Also, please note that we do not propagate "over-under-expression" calls. We think it wouldn't make any sense. If a gene is over-expressed in a specific brain region, as compared to other brain regions, then it doesn't make any sense to say that it is over-expressed in the whole brain.

mbrush commented 8 years ago

Decisions on 2016-06-08 call that for our first pass, we will bring in just the over/under expression data for human, mouse, and fish. Absence/presence data was too abundant - would double the number of triples in our data.
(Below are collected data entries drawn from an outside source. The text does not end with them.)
(** X6.  The [while] loop of [QRAP_median] makes at most
    [floor(log2(2n)) + 1] passes: every pass keeps at most half of the
    candidate breakpoints. *)
Theorem QRAP_median_passes (a l u : list Q) (R : Q) :
  a <> [] ->
  Forall nonzero a ->
  (length a <= length l)%nat ->
  (length a <= length u)%nat ->
  exists lbs ubs lo ex,
    breakpoints a l = Ok lbs /\ breakpoints a u = Ok ubs /\
    min_list (lbs ++ ubs) = Ok lo /\
    median_loop a l u R lbs ubs (S (Nat.log2 (2 * length a)))
      (initial_state a lbs ubs lo) = Ok ex /\
    QRAP_median a l u R = Ok (median_result a l u R ex).
Proof.
  intros Hne Ha Hl Hu.
  assert (Hn : (0 < length a)%nat).
  { destruct a; [congruence | simpl; lia]. }
  unfold QRAP_median, QRAP_median_loop.
  rewrite (breakpoints_Ok a l), (breakpoints_Ok a u) by auto.
  cbn [bind].
  set (lbs := map (fun j => nth j l 0 / nth j a 0) (seq 0 (length a))).
  set (ubs := map (fun j => nth j u 0 / nth j a 0) (seq 0 (length a))).
  assert (Hlen : length (lbs ++ ubs) = (2 * length a)%nat).
  { rewrite length_app. unfold lbs, ubs. rewrite !length_map, !length_seq. lia. }
  destruct (lbs ++ ubs) as [|b bs] eqn:Hbs; [simpl in Hlen; lia|].
  cbn [min_list bind].
  set (lo := fold_left Py.min bs b).
  set (st0 := initial_state a lbs ubs lo).
  destruct (median_loop_log a l u R lbs ubs (S (Nat.log2 (2 * length a))) st0)
    as [ex Hex].
  { simpl. rewrite Hbs. simpl in Hlen |- *. lia. }
  { simpl current_breakpoints. rewrite Hbs, Hlen.
    apply Nat.log2_spec. lia. }
  exists lbs, ubs, lo, ex.
  split; [reflexivity|]. split; [reflexivity|].
  split; [rewrite Hbs; reflexivity|]. split; [exact Hex|].
  fold lo st0.
  rewrite (median_loop_more a l u R lbs ubs _ st0 ex (2 * length a) Hex).
  - reflexivity.
  - pose proof (Nat.log2_lt_lin (2 * length a) ltac:(lia)). lia.
Qed.
(** * Static-shape rewriting of the Kokoro ONNX graph

    A shallow embedding of [tools/qnn/convert_kokoro_static.py]: the ONNX
    messages the script reads and mutates, the script's functions as
    programs over a world of files and printed lines, and the properties
    of the rewrite.

    Conventions of the embedding.
    - A protobuf message is a record with the fields the script reads or
      writes; fields it never touches (doc strings, denotations, metadata)
      travel unchanged with the message and are left out.
    - The script mutates the loaded model in place and returns the same
      object; here every function takes the model and returns the mutated
      model.
    - A raise abandons the model: [main] catches nothing but the
      checker's exception, so nobody sees the half-mutated object.
    - Python's [int] is [Z].  A stored dimension is a signed 64-bit field
      and protobuf refuses a value outside it; numpy refuses a negative
      length, a length or a byte size beyond the signed 64-bit range, and
      an array the machine has no room for.
    - The host is a parameter: which file a path names ([resolve]), which
      arrays fit in memory ([fits]), and the onnx checker
      ([check_model]).  A file is readable and writable wherever its
      directory exists. *)

From Stdlib Require Import ZArith String Ascii List Lia DecimalString.
From stdpp Require Import gmap strings list fin_maps.
From Equations Require Import Equations.

Local Open Scope string_scope.
Local Open Scope list_scope.
Local Open Scope Z_scope.

(** ** The graph model (ONNX messages) *)

(** [TensorShapeProto.Dimension]: the [oneof value] holds a literal size, a
    symbolic name, or nothing. *)
Inductive Dimension :=
| DimValue (v : Z)
| DimParam (p : string)
| DimUnset.

(** Reading a [oneof] member that is not the one set yields the default. *)
Definition dim_value (d : Dimension) : Z :=
  match d with DimValue v => v | _ => 0 end.

Definition dim_param (d : Dimension) : string :=
  match d with DimParam p => p | _ => "" end.

(** [ValueInfoProto], read through [.type.tensor_type]. *)
Record ValueInfoProto := mkValueInfo {
  vi_name : string;
  elem_type : Z;
  shape_dim : list Dimension
}.

(** [TensorProto] as [numpy_helper.from_array] fills it: element type, dims
    and the little-endian bytes of the elements. *)
Record TensorProto := mkTensor {
  t_name : string;
  data_type : Z;
  dims : list Z;
  raw_data : list Z
}.

Inductive AttributeValue :=
| AttrInt (i : Z)
| AttrInts (l : list Z)
| AttrString (s : string).

Record NodeProto := mkNode {
  op_type : string;
  node_input : list string;
  node_output : list string;
  attribute : list (string * AttributeValue)
}.

Record GraphProto := mkGraph {
  graph_node : list NodeProto;
  graph_initializer : list TensorProto;
  graph_input : list ValueInfoProto;
  graph_output : list ValueInfoProto
}.

Record ModelProto := mkModel {
  ir_version : Z;
  opset_import : list (string * Z);
  graph : GraphProto
}.

#[global] Instance Dimension_eq_dec : EqDecision Dimension.
Proof. solve_decision. Defined.
#[global] Instance ValueInfoProto_eq_dec : EqDecision ValueInfoProto.
Proof. solve_decision. Defined.
#[global] Instance TensorProto_eq_dec : EqDecision TensorProto.
Proof. solve_decision. Defined.
#[global] Instance AttributeValue_eq_dec : EqDecision AttributeValue.
Proof. solve_decision. Defined.
#[global] Instance NodeProto_eq_dec : EqDecision NodeProto.
Proof. solve_decision. Defined.

(** In-place field updates. *)
Definition set_shape (d : list Dimension) (vi : ValueInfoProto) : ValueInfoProto :=
  {| vi_name := vi_name vi; elem_type := elem_type vi; shape_dim := d |}.

Definition set_node_output (o : list string) (n : NodeProto) : NodeProto :=
  {| op_type := op_type n; node_input := node_input n; node_output := o;
     attribute := attribute n |}.

Definition set_graph_node (ns : list NodeProto) (g : GraphProto) : GraphProto :=
  {| graph_node := ns; graph_initializer := graph_initializer g;
     graph_input := graph_input g; graph_output := graph_output g |}.

Definition set_graph_initializer (ts : list TensorProto) (g : GraphProto) : GraphProto :=
  {| graph_node := graph_node g; graph_initializer := ts;
     graph_input := graph_input g; graph_output := graph_output g |}.

Definition set_graph_input (vs : list ValueInfoProto) (g : GraphProto) : GraphProto :=
  {| graph_node := graph_node g; graph_initializer := graph_initializer g;
     graph_input := vs; graph_output := graph_output g |}.

Definition set_graph_output (vs : list ValueInfoProto) (g : GraphProto) : GraphProto :=
  {| graph_node := graph_node g; graph_initializer := graph_initializer g;
     graph_input := graph_input g; graph_output := vs |}.

Definition set_graph (g : GraphProto) (m : ModelProto) : ModelProto :=
  {| ir_version := ir_version m; opset_import := opset_import m; graph := g |}.

(** ** The world: files and standard output *)

(** One entry of a reported shape: an [int] or a [str]. *)
Inductive ShapeEntry :=
| SInt (z : Z)
| SStr (s : string).

(** A printed line is kept as the pieces of its f-string: literal text and
    the interpolated values, not rendered. *)
Inductive Piece :=
| Text (s : string)
| Str (s : string)
| Int (z : Z)
| ReprShape (l : list ShapeEntry)
| ReprInts (l : list Z).

Definition Line := list Piece.

(** [files] maps a file (the name a path resolves to) to the model stored
    there; [stdout] is what has been printed, oldest first. *)
Record World := mkWorld {
  files : gmap string ModelProto;
  stdout : list Line
}.

Inductive Exn :=
| ValueError (msg : string)
| OverflowError (msg : string)
| MemoryError
| FileNotFoundError (path : string).

Inductive Outcome (A : Type) :=
| Returned (a : A)
| Raised (e : Exn).
Arguments Returned {A} a.
Arguments Raised {A} e.

(** A Python computation: it transforms the world and returns or raises. *)
Definition Py (A : Type) : Type := World -> World * Outcome A.

#[global] Instance Py_ret : MRet Py := fun A a w => (w, Returned a).

#[global] Instance Py_bind : MBind Py := fun A B k c w =>
  match c w with
  | (w', Returned a) => k a w'
  | (w', Raised e) => (w', Raised e)
  end.

Definition raise {A} (e : Exn) : Py A := fun w => (w, Raised e).

Definition print (l : Line) : Py unit := fun w =>
  ({| files := files w; stdout := stdout w ++ [l] |}, Returned tt).

(** [for x in xs: body(x)], where the body may mutate [x] in place. *)
Fixpoint for_each {A} (body : A -> Py A) (xs : list A) : Py (list A) :=
  match xs with
  | [] => mret []
  | x :: rest =>
      x' ← body x;
      rest' ← for_each body rest;
      mret (x' :: rest')
  end.

Definition NL : string := String (ascii_of_nat 10) EmptyString.

(** [str(i)] for an [int]. *)
Definition str_of_int (z : Z) : string := NilZero.string_of_int (Z.to_int z).

(** ** The host *)

(** What the run depends on outside the script: [resolve] gives the file a
    path names, or nothing when the path's directory does not exist (two
    spellings of one file resolve to the same name); [fits] tells whether
    the machine has room for an array of that many floats and its byte
    string; [check_model] is [onnx.checker.check_model], [None] when the
    model passes and the exception's message when it raises. *)
Record Host := mkHost {
  resolve : string -> option string;
  fits : Z -> bool;
  check_model : ModelProto -> option string
}.

(** The model a path leads to. *)
Definition stored (h : Host) (w : World) (path : string) : option ModelProto :=
  match resolve h path with
  | Some file => files w !! file
  | None => None
  end.

(** [onnx.load]: a path with no model behind it raises. *)
Definition onnx_load (h : Host) (path : string) : Py ModelProto := fun w =>
  match stored h w path with
  | Some m => (w, Returned m)
  | None => (w, Raised (FileNotFoundError path))
  end.

(** [onnx.save]: the file is created or replaced; a path whose directory
    does not exist raises. *)
Definition onnx_save (h : Host) (m : ModelProto) (path : string) : Py unit := fun w =>
  match resolve h path with
  | Some file =>
      ({| files := <[file := m]> (files w); stdout := stdout w |}, Returned tt)
  | None => (w, Raised (FileNotFoundError path))
  end.

(** ** Shape fixer *)

(** [while len(dim) > 0: dim.pop()]; [pop] drops the last element. *)
Equations? clear_dims (d : list Dimension) : list Dimension by wf (length d) lt :=
  clear_dims d with decide (0 < length d)%nat => {
    | left H := clear_dims (removelast d);
    | right _ := d }.
Proof.
  clear clear_dims.
  induction d as [|x [|y d] IH]; simpl in *; lia.
Qed.

(** What a signed 64-bit field holds. *)
Definition int64 (v : Z) : bool := (- 2 ^ 63 <=? v) && (v <? 2 ^ 63).

(** [dim = shape.dim.add(); dim.dim_value = v]: protobuf checks the value
    against the field's range when it is assigned. *)
Definition add_dim_value (v : Z) (d : list Dimension) : Py (list Dimension) :=
  if int64 v then mret (d ++ [DimValue v])
  else raise (ValueError ("Value out of range: " +:+ str_of_int v)).

Definition fix_input (seq_length : Z) (inp : ValueInfoProto) : Py ValueInfoProto :=
  if bool_decide (vi_name inp ∈ ["input_ids"; "tokens"]) then
    let d := clear_dims (shape_dim inp) in
    d ← add_dim_value 1 d;
    d ← add_dim_value seq_length d;
    print [Text "  Fixed "; Str (vi_name inp); Text " to shape [1, "; Int seq_length; Text "]"];;
    mret (set_shape d inp)
  else mret inp.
Files: Over-/Under-expression across anatomy Over-/Under-expression across life stages

Approach: One association per row in the data (i.e. no aggregating stages if same gene-anatomy association is observed at >1 stage) Only pull high quality calls

Models:

1. Expression Across Anatomy:

An exemplar record, asserting that the TSPAN6 gene is over-expressed in the uterine cervix relative to other tissues, as measured during the post-juvenile adult stage:

Gene ID Gene name Anatomy ID Anatomy name Stage ID Stage name Diff. expression
ENSG00000000003 TSPAN6 UBERON:0000002 uterine cervix UBERON:0000113 post-juvenile adult stage over-expression

Triples for this record (association uses 'over/under-expressed in' relations):

:association1   OBAN:has_subject      ENSEMBL:ENSG00000000003 ! TSPAN6
:association1   OBAN:has_object       UBERON:0000002 ! uterine cervix
:association1   OBAN:has_predicate    RO:overexpressed_in 
:association1   GENO:has_qualifier    UBERON:0000113 ! post-juvenile adult stage

ENSEMBL:ENSG00000000003   RO:overexpressed_in   UBERON:0000002

2. Expression Across Stages

An exemplar record, asserting that Gnai3 is over-expressed during the 2 week stage relative to other stages, in the prefrontal cortex:

Gene ID Gene name Anatomy ID Anatomy name Stage ID Stage name Diff. expression
ENSMUSG00000000001 Gnai3 UBERON:0000451 prefrontal cortex MmusDv:0000046 2 weeks over-expression

Triples for this record (association uses 'over/under-expressed during' relations):

:association1  OBAN:has_subject     ENSEMBL:ENSMUSG00000000001 ! Gnai3 
:association1  OBAN:has_object      MmusDv:0000046 ! 2 weeks
:association1  OBAN:has_predicate   RO:overexpressed_during 
:association1  GENO:has_qualifier   UBERON:0000451 ! prefrontal cortex

ENSEMBL:ENSG00000000003    RO:overexpressed_during   UBERON:0000002

Note that the model requires FOUR NEW RELATIONS in RO: The proposal uses different relationships to describe differential expression across anatomy vs differential expression across stages. In the former case, the association describes a gene expressed in anatomical entity, as qualified by the stage during which this was observed. In the latter case, the association describes a gene expressed during a stage, as qualified by the anatomical entity within which this expression was observed. So modeling will require four new relations :

Stage and Anatomy Qualifiers: I proposed the simplest possible model for qualifiers in this pass - simply hanging the stage or anatomy term directly from the association. More complex/nuanced models of qualifying stage or anatomy may be implemented to address use cases from other data sources (e.g. ZFIN where stage qualifiers are a span between a start and end stage).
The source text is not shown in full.